Accurate models of protein diffusion are important in a number of applications, including liquid-liquid phase separation and growth of protein crystals for X-ray diffraction studies. In concentrated multicomponent protein systems, significant deviations from pseudobinary behavior can be expected. Rayleigh interferometry is used to measure the four elements (D{sub if}){sub v} of the ternary diffusion coefficient matrix for the extensively investigated protein, hen egg-white lysozyme (component 1) in aqueous NaCl (component 2) at pH 4.5 and 25 C. These are the first multicomponent diffusion coefficients measured for any protein system at concentrations high enough to be relevant to modeling and prediction of crystal growth or other phase transitions, and the first for a system involving lysozyme at any concentration.
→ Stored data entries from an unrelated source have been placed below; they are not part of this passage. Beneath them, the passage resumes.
(** * Propositional formulas: syntax, parsing, evaluation, model
      enumeration and DNF synthesis

    A shallow embedding of [propositions/syntax.py] and
    [propositions/semantics.py].

    Conventions of the embedding.
    - Python text is modelled by [string]; the characters are ASCII, and
      [str.isdigit] is the test for the decimal digits ['0'..'9'].
    - A Python call that can raise is a computation in the [result] monad:
      [Ok v] is a normal return of [v], [Raise e] an uncaught exception.
    - A [dict] is an association list in insertion order; storing under a key
      that is already present keeps the key's position (as Python does).
    - A [set] of names is a list read up to membership; only [issubset] ever
      observes it.
    - The interpreter's recursion limit is not modelled. *)

From Stdlib Require Import String Ascii List Bool Arith Lia.
Import ListNotations.
Local Open Scope string_scope.
Local Open Scope list_scope.

(** ** Exceptions and the result monad *)

Inductive exn : Type :=
| IndexError      (* [s[0]] or [l[i]] out of range *)
| AssertionError  (* a failed [assert] *)
| AttributeError  (* [self.first] / [self.second] on a node without it *)
| OutOfFuel.      (* the recursion bound of the embedding, not a Python error *)

Inductive result (A : Type) : Type :=
| Ok (a : A)
| Raise (e : exn).

Arguments Ok {A} a.
Arguments Raise {A} e.

Definition bind {A B : Type} (r : result A) (k : A -> result B) : result B :=
  match r with
  | Ok a => k a
  | Raise e => Raise e
  end.

Notation "x <- e ;; k" := (bind e (fun x => k))
  (at level 61, e at next level, right associativity).

(** [assert b] *)
Definition assert (b : bool) : result unit :=
  if b then Ok tt else Raise AssertionError.

(** A Python value that is a [bool] or [None]. *)
Inductive pyval : Type :=
| PyBool (b : bool)
| PyNone.

(** Truthiness, as [if v:] and [not v] read it. *)
Definition truthy (v : pyval) : bool :=
  match v with
  | PyBool b => b
  | PyNone => false
  end.

(** ** Token classifiers (syntax.py, lines 16-68) *)

Definition isdigit_char (c : ascii) : bool :=
  (("0" <=? c) && (c <=? "9"))%char.

Fixpoint all_digits (s : string) : bool :=
  match s with
  | EmptyString => true
  | String c s' => isdigit_char c && all_digits s'
  end.

(** [str.isdigit]: every character is a digit and there is at least one. *)
Definition isdigit (s : string) : bool :=
  match s with
  | EmptyString => false
  | String _ _ => all_digits s
  end.

(** [string[0] >= 'p' and string[0] <= 'z' and
     (len(string) == 1 or string[1:].isdigit())]; [string[0]] raises on the
    empty string. *)
Definition is_variable (s : string) : result bool :=
  match s with
  | EmptyString => Raise IndexError
  | String c rest =>
      Ok ((("p" <=? c) && (c <=? "z"))%char
          && (Nat.eqb (String.length s) 1 || isdigit rest))
  end.

Definition is_constant (s : string) : bool :=
  (s =? "T") || (s =? "F").

Definition is_unary (s : string) : bool :=
  s =? "~".

Definition is_binary (s : string) : bool :=
  (s =? "&") || (s =? "|") || (s =? "->").

(** ** The formula tree (syntax.py, lines 77-199) *)

(** A [Formula] object carries [root] alone, [root] and [first], or [root],
    [first] and [second]: the three branches of [__init__]. *)
Inductive Formula : Type :=
| Atom (root : string)
| Unary (root : string) (first : Formula)
| Binary (root : string) (first second : Formula).

Definition root (f : Formula) : string :=
  match f with
  | Atom r | Unary r _ | Binary r _ _ => r
  end.

(** [Formula.__init__], with its assertions. *)
Definition Formula_init (r : string) (first second : option Formula)
  : result Formula :=
  v <- is_variable r ;;
  if v || is_constant r then
    match first, second with
    | None, None => Ok (Atom r)
    | _, _ => Raise AssertionError
    end
  else if is_unary r then
    match first, second with
    | Some f, None => Ok (Unary r f)
    | _, _ => Raise AssertionError
    end
  else
    _ <- assert (is_binary r) ;;
    match first, second with
    | Some f, Some g => Ok (Binary r f g)
    | _, _ => Raise AssertionError
    end.

(** The dispatch on the root that [__repr__], [variables] and [operators]
    share: variable or constant, else unary, else binary. *)
Definition by_root {A : Type} (r : string)
  (leaf : result A) (unary : result A) (binary : result A) : result A :=
  v <- is_variable r ;;
  if v || is_constant r then leaf
  else if is_unary r then unary
  else binary.

(** [Formula.__repr__] *)
Fixpoint repr (f : Formula) : result string :=
  match f with
  | Atom r =>
      by_root r (Ok r) (Raise AttributeError) (Raise AttributeError)
  | Unary r g =>
      by_root r (Ok r)
        (s <- repr g ;; Ok (r ++ s)%string)
        (Raise AttributeError)
  | Binary r g h =>
      by_root r (Ok r)
        (s <- repr g ;; Ok (r ++ s)%string)
        (s1 <- repr g ;; s2 <- repr h ;; Ok ("(" ++ s1 ++ r ++ s2 ++ ")")%string)
  end.

(** [Formula.__eq__] on two formulas: equal string representations. *)
Definition Formula_eq (f g : Formula) : result bool :=
  s1 <- repr f ;; s2 <- repr g ;; Ok (s1 =? s2).

(** [Formula.variables] *)
Fixpoint Formula_variables (f : Formula) : result (list string) :=
  let r := root f in
  v <- is_variable r ;;
  if v then Ok [r]
  else if is_constant r then Ok []
  else if is_unary r then
    match f with
    | Atom _ => Raise AttributeError
    | Unary _ g | Binary _ g _ => Formula_variables g
    end
  else
    match f with
    | Binary _ g h =>
        s1 <- Formula_variables g ;; s2 <- Formula_variables h ;; Ok (s1 ++ s2)
    | Unary _ g => _ <- Formula_variables g ;; Raise AttributeError
    | Atom _ => Raise AttributeError
    end.

(** [Formula.operators] *)
Fixpoint Formula_operators (f : Formula) : result (list string) :=
  let r := root f in
  v <- is_variable r ;;
  if v then Ok []
  else if is_constant r then Ok [r]
  else if is_unary r then
    match f with
    | Atom _ => Raise AttributeError
    | Unary _ g | Binary _ g _ => s <- Formula_operators g ;; Ok ([r] ++ s)
    end
  else
    match f with
    | Binary _ g h =>
        s1 <- Formula_operators g ;; s2 <- Formula_operators h ;;
        Ok ([r] ++ (s1 ++ s2))
    | Unary _ g => _ <- Formula_operators g ;; Raise AttributeError
    | Atom _ => Raise AttributeError
    end.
The four ternary diffusion coefficients for the system lysozyme chloride/NaCl/water are reported for lysozyme chloride at 0.60 mM (8.6 mg/mL) and NaCl at concentrations of 0.25, 0.50, 0.65, 0.90, and 1.30 M (1.4, 2.8, 3.7, 5.1, and 7.2 wt %), with the latter two compositions being supersaturated. One cross-term, (D{sub 21}){sub v}, is 80--259 times larger than the main term (D{sub 11}){sub v} and 7--18 times larger than (D{sub 22}){sub v}. Standard interferometric diagnostic tests indicate that aggregation is unimportant in the experiments. The authors also present binary diffusion coefficients D{sub v} for lysozyme chloride/water at concentrations from 0.43 to 3.08 mM (6.2--44.1 mg/mL), at the same pH and temperature. The precision of the results is about 0.1% for the binary diffusion coefficients and diagonal ternary diffusion coefficients, and about 1--2% for the cross-terms. For the ternary systems investigated, they show that a single pseudobinary diffusion coefficient does not accurately describe diffusive transport, and predictions by simple models such as the Nernst-Hartley equations are inaccurate at the higher concentrations considered here. Finally, dynamic light-scattering diffusion coefficients, differing form both the interferometrically measured (D{sub ij}){sub v} and a theoretical prediction of light-scattering diffusion coefficients in multicomponent systems, are reported for the same solutions used for the ternary experiments at 1.30 M.